▶ _DIRECTIONS_
Set out exactly, line by line, the stretch of data below that begins at the line containing "EvPoll (id : nat) (now : Z)" and ends at the line containing "(isConnected : bool).", with both ends kept.

▶ _Dataset items_

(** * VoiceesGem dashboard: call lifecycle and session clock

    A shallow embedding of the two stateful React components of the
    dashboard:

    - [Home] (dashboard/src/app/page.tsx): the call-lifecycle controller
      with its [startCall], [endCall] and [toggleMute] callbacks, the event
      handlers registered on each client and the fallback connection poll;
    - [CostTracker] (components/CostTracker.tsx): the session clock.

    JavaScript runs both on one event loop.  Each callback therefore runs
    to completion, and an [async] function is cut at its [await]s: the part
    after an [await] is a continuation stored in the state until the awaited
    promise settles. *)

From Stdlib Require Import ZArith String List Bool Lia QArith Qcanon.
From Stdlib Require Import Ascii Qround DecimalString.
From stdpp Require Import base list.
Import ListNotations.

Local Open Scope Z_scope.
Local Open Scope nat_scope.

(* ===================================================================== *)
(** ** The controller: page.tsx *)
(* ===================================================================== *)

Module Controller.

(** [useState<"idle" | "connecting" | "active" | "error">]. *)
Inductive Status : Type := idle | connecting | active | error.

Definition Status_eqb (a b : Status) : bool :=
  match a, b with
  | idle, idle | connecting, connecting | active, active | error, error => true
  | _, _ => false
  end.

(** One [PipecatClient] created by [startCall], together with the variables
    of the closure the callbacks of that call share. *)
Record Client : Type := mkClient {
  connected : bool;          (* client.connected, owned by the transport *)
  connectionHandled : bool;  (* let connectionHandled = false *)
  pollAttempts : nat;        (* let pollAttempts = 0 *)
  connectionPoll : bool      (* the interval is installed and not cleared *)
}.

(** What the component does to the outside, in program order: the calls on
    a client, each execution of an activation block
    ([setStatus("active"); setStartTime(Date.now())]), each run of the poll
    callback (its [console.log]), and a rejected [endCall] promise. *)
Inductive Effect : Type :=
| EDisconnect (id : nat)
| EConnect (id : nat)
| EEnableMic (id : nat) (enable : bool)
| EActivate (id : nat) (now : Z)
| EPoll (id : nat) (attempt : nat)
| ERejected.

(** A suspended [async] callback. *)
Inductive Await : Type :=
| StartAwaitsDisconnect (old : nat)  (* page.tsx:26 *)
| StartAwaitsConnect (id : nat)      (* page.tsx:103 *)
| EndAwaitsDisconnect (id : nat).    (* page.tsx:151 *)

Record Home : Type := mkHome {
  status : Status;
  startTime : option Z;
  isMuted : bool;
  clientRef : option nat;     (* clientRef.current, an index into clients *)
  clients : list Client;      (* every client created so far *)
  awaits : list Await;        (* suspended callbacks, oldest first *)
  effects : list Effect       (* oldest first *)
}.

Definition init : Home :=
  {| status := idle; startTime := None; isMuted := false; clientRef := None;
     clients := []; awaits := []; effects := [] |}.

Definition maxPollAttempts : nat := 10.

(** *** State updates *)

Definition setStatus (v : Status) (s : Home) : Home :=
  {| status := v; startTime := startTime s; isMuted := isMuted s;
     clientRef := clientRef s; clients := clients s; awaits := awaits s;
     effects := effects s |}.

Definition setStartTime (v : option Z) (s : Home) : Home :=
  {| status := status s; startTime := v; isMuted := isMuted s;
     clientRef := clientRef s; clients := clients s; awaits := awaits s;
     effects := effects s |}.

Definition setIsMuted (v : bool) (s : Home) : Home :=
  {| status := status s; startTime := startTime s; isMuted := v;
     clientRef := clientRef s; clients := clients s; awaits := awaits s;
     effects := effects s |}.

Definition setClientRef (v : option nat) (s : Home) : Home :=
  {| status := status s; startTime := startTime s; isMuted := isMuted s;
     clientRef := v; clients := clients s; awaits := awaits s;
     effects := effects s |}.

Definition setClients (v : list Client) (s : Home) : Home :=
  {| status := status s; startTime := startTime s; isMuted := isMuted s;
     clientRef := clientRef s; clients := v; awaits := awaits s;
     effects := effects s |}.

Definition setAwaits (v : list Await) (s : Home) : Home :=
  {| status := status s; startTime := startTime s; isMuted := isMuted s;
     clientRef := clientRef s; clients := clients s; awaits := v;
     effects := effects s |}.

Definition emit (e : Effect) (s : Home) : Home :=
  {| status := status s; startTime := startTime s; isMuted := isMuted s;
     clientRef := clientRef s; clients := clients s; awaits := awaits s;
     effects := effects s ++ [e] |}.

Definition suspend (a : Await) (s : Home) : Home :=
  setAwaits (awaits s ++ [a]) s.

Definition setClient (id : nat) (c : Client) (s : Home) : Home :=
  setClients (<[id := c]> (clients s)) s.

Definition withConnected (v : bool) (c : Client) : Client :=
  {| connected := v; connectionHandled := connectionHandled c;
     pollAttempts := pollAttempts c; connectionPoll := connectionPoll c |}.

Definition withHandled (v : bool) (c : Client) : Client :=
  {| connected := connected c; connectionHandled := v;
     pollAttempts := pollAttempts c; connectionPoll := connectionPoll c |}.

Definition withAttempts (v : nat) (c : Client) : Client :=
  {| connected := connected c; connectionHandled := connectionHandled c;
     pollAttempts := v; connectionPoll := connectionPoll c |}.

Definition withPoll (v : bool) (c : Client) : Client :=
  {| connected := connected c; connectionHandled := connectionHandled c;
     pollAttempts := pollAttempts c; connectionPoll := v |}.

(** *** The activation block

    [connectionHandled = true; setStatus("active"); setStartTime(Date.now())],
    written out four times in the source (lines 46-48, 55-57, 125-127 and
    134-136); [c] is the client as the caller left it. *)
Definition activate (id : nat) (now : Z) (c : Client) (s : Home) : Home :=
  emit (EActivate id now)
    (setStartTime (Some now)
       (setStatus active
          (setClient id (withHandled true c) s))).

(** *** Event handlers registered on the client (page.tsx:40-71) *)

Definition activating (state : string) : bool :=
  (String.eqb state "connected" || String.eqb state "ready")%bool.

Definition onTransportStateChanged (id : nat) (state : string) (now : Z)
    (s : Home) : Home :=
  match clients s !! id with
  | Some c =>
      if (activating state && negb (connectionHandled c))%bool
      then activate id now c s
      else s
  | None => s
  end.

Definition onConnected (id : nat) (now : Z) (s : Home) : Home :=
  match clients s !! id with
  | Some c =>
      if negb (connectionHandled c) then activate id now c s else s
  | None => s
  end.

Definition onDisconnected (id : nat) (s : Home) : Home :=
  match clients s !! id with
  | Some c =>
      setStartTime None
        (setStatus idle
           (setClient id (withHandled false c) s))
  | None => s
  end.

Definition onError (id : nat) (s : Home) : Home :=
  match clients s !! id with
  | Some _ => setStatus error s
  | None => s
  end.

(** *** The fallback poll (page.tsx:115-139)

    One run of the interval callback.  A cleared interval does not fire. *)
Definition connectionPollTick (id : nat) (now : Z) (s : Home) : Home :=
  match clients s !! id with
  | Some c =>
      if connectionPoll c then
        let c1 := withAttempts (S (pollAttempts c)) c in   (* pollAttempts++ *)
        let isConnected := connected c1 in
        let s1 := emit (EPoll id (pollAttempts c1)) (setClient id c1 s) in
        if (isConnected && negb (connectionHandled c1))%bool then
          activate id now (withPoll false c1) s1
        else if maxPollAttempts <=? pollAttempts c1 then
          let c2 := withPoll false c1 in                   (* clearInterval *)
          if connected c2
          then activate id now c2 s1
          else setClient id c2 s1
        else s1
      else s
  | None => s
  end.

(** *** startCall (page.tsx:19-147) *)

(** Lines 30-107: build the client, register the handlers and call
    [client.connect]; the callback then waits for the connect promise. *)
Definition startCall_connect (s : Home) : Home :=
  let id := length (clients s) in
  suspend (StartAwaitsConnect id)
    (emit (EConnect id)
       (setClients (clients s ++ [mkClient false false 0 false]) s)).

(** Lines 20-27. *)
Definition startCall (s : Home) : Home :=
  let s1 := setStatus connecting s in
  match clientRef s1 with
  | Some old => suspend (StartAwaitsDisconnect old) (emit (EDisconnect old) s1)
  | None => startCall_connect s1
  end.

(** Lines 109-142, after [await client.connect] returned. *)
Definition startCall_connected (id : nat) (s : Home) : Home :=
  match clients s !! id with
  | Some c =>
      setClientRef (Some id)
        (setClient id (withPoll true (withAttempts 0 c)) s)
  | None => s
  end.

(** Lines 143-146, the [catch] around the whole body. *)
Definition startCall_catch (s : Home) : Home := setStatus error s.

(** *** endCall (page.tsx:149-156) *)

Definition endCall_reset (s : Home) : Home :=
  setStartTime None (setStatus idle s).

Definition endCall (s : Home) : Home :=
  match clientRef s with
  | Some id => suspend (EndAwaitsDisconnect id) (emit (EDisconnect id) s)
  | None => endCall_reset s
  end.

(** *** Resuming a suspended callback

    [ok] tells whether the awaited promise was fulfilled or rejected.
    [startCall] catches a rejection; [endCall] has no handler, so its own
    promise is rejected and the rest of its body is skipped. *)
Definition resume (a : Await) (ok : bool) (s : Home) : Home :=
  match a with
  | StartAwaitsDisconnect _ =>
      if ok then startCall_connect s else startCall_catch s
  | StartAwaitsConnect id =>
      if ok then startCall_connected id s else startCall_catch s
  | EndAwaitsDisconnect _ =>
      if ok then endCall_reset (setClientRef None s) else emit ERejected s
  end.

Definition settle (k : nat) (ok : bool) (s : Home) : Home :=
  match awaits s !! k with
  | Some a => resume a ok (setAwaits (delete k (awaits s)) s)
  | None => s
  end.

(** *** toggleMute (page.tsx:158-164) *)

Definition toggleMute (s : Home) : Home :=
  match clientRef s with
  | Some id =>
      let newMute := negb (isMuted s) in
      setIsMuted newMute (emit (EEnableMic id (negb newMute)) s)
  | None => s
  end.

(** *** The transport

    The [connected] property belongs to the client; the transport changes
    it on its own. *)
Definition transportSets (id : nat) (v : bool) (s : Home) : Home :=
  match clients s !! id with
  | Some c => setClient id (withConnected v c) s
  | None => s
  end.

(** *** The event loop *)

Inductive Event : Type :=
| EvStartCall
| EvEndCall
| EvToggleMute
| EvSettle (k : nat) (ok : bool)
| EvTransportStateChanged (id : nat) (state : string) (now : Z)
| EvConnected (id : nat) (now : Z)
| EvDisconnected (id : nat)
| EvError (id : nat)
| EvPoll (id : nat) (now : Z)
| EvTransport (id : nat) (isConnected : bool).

* * *

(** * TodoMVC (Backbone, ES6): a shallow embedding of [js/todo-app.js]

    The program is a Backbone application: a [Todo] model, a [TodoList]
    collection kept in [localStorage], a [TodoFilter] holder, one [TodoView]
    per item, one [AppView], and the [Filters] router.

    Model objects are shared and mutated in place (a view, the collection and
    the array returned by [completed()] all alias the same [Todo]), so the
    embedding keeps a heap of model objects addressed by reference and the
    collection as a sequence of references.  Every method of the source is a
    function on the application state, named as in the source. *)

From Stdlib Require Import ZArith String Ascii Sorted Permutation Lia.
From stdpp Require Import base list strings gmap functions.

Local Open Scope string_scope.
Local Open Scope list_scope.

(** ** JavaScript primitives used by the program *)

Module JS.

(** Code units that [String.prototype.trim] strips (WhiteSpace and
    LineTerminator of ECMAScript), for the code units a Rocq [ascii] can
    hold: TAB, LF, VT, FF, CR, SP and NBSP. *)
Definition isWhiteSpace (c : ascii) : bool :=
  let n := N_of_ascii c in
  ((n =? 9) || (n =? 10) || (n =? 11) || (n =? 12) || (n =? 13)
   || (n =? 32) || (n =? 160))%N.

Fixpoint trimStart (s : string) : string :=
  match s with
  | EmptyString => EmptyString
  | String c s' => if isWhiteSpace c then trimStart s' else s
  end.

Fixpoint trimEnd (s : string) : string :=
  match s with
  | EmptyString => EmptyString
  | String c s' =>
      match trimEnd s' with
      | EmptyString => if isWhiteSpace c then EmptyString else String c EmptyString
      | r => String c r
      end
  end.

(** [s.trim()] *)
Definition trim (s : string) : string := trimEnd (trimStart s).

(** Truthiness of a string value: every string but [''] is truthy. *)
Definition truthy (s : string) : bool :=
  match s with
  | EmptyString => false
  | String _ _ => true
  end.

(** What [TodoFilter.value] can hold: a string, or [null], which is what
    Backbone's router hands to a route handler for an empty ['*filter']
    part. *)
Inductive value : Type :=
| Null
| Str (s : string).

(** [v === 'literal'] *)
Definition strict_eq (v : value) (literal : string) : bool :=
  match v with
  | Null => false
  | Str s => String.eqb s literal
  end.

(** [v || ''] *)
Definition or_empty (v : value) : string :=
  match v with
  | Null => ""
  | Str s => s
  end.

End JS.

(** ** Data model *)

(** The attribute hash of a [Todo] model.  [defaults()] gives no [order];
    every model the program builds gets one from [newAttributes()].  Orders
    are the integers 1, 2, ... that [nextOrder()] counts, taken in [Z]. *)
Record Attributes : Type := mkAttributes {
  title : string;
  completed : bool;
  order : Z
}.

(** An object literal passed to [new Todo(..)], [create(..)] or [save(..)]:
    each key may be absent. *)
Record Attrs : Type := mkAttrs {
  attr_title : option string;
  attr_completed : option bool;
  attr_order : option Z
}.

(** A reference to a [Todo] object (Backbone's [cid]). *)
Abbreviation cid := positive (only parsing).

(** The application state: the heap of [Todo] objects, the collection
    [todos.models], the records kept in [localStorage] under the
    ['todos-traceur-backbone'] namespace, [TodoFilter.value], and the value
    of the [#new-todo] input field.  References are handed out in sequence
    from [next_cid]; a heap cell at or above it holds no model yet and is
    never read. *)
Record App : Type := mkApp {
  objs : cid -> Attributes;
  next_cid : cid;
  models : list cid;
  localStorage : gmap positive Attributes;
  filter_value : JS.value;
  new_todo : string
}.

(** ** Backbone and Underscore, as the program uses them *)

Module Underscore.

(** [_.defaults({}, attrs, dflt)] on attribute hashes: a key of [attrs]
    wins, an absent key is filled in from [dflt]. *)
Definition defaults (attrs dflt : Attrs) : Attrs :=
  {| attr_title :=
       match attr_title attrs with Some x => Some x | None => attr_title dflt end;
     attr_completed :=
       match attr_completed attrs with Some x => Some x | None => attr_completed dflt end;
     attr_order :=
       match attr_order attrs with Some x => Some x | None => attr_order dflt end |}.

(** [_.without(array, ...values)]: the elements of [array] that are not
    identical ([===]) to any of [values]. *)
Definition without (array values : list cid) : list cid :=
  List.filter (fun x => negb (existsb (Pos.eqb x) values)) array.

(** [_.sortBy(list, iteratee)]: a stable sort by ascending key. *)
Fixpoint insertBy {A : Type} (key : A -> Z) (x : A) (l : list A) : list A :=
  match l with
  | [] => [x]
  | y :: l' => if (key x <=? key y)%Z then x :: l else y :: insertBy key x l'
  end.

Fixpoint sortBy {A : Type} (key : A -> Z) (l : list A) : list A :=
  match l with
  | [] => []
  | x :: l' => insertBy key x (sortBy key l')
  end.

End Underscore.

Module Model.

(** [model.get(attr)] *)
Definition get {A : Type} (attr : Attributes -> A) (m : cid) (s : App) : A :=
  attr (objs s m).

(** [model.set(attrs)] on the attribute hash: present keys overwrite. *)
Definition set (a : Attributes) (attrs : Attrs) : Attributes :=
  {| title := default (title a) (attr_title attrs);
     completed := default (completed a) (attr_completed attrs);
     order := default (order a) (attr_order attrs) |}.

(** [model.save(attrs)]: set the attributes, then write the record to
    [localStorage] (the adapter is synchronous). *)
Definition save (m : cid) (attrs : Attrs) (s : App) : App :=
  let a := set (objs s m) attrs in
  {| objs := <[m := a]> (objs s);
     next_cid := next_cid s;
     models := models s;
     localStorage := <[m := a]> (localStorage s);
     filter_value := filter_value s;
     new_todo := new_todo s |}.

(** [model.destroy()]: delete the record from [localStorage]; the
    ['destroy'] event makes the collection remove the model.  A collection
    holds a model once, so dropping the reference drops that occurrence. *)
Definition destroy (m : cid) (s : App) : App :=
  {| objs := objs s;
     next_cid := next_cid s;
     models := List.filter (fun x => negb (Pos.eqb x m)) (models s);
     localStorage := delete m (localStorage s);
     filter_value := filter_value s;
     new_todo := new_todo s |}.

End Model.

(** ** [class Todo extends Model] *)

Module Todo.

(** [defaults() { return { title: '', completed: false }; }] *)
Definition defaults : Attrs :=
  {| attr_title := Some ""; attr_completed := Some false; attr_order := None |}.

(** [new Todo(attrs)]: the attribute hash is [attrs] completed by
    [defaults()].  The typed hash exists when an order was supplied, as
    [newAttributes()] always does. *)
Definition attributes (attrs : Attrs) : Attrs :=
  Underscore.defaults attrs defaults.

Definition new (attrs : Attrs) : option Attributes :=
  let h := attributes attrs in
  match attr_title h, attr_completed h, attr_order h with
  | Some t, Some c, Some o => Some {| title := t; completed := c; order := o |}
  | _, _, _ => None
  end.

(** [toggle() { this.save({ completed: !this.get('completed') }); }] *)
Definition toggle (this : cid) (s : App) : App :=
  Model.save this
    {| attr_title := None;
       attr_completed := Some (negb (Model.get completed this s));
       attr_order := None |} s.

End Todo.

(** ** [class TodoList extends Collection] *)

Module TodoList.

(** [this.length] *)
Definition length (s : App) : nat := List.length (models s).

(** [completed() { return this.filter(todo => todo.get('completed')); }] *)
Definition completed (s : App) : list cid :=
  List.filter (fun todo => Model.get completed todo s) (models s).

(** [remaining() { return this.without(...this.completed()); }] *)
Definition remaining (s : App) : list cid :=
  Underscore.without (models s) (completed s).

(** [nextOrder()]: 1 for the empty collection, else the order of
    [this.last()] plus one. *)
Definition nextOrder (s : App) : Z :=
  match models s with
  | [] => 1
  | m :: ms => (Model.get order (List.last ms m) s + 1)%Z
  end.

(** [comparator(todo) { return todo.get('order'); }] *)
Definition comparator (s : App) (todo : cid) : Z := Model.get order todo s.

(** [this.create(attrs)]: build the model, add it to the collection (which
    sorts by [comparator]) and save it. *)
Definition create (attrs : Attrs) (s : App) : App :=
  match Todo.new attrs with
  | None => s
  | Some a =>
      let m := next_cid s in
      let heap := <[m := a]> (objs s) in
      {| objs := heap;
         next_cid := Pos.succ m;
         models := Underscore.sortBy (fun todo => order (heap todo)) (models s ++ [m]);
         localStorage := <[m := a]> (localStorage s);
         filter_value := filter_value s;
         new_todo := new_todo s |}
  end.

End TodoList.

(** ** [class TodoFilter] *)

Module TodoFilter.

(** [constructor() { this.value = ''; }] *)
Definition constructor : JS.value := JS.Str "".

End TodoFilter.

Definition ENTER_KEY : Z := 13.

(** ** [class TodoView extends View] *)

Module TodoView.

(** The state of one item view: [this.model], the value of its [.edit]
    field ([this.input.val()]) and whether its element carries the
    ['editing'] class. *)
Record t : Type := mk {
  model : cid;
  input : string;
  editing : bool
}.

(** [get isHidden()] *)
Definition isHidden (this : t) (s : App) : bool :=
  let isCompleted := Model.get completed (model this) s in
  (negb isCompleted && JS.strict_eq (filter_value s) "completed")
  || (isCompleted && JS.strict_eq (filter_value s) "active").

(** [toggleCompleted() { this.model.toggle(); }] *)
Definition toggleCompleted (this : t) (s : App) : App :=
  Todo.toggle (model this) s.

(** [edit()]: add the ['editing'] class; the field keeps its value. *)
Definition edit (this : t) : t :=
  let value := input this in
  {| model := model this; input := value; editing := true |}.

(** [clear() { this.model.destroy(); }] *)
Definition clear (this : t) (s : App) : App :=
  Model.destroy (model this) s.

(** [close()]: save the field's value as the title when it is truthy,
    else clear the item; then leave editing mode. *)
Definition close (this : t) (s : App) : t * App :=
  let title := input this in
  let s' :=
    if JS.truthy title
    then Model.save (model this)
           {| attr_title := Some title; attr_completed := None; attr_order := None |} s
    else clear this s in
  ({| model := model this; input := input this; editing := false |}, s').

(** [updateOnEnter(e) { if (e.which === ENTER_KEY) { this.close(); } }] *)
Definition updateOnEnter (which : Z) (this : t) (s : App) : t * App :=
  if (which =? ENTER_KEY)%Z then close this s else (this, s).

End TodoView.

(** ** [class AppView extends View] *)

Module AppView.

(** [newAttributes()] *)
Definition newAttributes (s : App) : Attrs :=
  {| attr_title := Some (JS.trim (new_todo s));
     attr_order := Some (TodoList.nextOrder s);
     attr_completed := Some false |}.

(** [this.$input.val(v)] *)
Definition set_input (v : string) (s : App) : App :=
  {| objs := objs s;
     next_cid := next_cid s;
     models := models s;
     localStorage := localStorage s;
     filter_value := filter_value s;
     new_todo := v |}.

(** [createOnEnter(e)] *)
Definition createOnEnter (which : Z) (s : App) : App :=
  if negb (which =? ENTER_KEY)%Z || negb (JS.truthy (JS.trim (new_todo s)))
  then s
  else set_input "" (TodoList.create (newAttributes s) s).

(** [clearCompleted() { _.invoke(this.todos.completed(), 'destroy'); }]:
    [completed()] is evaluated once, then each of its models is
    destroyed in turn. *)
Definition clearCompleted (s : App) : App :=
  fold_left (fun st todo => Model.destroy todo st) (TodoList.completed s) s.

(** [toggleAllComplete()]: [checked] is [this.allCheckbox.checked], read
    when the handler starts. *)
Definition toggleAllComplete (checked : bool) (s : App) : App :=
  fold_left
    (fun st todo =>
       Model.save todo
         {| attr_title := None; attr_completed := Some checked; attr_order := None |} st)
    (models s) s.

▶ _ANSWER FOR THE TASK_
| EvPoll (id : nat) (now : Z)
| EvTransport (id : nat) (isConnected : bool).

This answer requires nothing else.